Raw data
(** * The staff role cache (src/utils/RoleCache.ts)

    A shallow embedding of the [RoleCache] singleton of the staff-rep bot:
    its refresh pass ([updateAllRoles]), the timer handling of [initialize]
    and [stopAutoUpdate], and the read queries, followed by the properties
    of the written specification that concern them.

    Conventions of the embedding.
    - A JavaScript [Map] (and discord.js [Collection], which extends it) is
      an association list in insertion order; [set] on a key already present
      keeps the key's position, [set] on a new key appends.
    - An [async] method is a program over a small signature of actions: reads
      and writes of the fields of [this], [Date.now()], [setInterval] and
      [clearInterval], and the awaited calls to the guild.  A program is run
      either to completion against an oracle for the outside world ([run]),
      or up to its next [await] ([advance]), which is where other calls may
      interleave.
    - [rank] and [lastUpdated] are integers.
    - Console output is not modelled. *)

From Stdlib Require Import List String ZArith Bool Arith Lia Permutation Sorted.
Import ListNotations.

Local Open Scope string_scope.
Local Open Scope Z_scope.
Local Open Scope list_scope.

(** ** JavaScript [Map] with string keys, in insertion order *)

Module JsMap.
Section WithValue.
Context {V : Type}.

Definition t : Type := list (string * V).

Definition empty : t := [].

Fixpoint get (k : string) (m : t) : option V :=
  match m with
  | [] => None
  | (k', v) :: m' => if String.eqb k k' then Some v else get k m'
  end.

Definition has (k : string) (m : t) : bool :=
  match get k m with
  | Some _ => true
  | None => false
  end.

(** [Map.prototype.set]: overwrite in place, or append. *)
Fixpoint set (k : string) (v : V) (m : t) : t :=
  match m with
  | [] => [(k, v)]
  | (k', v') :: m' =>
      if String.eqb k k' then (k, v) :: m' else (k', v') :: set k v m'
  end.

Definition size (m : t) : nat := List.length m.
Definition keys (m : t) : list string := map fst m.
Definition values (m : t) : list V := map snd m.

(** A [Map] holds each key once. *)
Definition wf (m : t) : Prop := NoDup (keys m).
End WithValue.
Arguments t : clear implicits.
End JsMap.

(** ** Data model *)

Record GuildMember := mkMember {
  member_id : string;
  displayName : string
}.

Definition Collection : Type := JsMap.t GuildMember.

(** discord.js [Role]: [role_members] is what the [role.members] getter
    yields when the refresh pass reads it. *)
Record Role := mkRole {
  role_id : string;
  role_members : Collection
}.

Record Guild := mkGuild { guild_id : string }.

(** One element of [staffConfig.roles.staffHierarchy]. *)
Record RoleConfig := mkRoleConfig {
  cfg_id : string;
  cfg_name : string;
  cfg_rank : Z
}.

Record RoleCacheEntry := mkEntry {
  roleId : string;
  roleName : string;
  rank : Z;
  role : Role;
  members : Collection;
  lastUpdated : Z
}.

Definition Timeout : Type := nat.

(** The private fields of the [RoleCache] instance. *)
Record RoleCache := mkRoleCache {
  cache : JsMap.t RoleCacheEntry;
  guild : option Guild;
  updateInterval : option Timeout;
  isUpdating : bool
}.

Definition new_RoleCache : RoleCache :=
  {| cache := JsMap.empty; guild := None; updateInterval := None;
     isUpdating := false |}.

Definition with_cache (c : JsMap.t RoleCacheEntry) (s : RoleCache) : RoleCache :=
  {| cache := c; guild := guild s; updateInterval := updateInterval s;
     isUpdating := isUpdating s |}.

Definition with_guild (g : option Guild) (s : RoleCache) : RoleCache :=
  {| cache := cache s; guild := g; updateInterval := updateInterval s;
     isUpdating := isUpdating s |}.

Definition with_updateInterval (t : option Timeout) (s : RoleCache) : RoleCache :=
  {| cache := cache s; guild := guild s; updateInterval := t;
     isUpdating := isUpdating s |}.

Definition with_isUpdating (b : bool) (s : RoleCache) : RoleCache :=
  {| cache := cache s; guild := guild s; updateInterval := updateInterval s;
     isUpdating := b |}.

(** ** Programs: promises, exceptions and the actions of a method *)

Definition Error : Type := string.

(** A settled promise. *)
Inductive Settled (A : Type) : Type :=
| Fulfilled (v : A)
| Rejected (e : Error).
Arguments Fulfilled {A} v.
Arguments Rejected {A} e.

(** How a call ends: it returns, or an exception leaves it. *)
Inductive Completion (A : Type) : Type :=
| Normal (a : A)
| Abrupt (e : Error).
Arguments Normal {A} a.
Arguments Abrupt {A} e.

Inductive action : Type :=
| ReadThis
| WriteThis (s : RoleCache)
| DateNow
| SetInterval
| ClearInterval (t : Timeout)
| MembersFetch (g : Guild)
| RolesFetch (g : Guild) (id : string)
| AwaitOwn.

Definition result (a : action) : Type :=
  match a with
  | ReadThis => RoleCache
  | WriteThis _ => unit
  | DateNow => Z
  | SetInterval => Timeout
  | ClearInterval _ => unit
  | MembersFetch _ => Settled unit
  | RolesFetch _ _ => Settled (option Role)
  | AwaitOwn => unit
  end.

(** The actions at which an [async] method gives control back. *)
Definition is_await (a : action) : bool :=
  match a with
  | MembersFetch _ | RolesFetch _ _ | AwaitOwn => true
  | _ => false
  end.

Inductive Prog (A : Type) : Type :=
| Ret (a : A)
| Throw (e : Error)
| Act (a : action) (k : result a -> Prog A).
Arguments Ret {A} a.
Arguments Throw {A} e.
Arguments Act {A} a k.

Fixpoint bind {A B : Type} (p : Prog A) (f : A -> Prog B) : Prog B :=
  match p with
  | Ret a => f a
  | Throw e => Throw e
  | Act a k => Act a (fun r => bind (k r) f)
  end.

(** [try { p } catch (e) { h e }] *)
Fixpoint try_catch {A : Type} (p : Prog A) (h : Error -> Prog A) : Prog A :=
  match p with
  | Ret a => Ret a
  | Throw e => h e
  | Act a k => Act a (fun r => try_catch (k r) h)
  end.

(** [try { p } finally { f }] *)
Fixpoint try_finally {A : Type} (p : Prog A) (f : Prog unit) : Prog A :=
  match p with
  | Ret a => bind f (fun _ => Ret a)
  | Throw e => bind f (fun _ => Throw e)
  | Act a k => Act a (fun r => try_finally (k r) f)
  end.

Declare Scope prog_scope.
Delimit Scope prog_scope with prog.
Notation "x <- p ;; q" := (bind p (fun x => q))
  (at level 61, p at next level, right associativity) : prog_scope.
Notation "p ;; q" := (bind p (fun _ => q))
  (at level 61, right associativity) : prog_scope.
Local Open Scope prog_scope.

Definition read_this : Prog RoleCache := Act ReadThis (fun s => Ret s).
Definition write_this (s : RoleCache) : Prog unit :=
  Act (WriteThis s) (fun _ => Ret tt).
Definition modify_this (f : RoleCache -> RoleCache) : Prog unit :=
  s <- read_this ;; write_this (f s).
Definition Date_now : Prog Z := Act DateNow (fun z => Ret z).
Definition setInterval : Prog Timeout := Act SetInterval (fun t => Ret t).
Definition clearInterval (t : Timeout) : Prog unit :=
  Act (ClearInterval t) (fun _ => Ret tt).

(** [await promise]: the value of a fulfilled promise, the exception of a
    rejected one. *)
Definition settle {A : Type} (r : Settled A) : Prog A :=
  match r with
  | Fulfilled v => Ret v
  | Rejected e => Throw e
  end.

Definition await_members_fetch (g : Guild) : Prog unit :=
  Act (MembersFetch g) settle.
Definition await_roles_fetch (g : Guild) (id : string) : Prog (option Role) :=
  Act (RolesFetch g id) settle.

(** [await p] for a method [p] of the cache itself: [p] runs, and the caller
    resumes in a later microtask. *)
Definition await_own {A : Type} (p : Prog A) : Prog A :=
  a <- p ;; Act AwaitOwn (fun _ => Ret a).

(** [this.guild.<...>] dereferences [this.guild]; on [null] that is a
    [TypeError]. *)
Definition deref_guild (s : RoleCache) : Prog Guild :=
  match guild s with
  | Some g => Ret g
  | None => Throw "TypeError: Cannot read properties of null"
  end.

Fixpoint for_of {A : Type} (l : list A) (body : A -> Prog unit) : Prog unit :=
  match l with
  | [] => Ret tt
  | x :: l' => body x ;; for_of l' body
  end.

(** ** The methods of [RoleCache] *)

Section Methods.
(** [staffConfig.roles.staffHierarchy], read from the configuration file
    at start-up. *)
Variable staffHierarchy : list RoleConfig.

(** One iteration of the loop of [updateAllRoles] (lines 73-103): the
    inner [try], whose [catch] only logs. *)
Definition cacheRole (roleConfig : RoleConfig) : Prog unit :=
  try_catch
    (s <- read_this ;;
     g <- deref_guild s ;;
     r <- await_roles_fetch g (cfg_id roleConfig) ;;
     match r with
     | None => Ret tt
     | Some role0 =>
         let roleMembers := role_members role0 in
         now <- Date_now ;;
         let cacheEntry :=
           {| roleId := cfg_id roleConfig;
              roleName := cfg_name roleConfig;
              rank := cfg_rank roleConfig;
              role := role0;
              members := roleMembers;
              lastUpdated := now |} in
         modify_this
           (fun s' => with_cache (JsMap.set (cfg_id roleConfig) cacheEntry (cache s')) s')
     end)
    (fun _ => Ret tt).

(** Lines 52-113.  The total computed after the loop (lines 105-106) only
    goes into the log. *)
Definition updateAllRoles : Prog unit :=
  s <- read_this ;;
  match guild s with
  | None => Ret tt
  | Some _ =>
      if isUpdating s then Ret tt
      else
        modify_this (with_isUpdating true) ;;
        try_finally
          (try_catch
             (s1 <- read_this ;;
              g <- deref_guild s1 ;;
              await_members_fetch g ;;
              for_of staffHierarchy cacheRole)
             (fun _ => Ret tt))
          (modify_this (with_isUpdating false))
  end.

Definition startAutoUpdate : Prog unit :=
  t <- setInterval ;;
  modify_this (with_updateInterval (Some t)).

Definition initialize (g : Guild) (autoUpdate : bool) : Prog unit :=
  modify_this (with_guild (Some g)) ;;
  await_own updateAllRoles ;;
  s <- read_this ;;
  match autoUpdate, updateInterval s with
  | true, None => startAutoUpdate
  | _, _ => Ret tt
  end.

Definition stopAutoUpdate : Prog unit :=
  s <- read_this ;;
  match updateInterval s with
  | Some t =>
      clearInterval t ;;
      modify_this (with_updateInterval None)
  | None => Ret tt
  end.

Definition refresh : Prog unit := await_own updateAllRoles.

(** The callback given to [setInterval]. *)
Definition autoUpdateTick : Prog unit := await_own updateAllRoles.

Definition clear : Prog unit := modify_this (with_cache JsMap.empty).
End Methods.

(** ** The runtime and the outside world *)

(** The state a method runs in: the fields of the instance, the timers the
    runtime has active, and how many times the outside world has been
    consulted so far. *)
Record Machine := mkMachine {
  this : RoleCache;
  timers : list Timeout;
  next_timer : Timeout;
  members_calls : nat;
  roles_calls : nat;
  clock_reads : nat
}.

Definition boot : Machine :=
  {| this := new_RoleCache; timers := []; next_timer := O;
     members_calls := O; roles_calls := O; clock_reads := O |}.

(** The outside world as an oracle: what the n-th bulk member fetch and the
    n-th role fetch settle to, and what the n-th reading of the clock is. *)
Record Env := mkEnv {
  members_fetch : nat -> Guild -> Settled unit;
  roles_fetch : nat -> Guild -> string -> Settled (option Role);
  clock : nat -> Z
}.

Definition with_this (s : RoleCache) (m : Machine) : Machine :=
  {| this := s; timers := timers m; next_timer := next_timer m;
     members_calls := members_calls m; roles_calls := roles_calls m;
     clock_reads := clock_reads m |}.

Task to carry out
Copy out all lines of the listing where the word "async" appears.

Response area
    - An [async] method is a program over a small signature of actions: reads
(** The actions at which an [async] method gives control back. *)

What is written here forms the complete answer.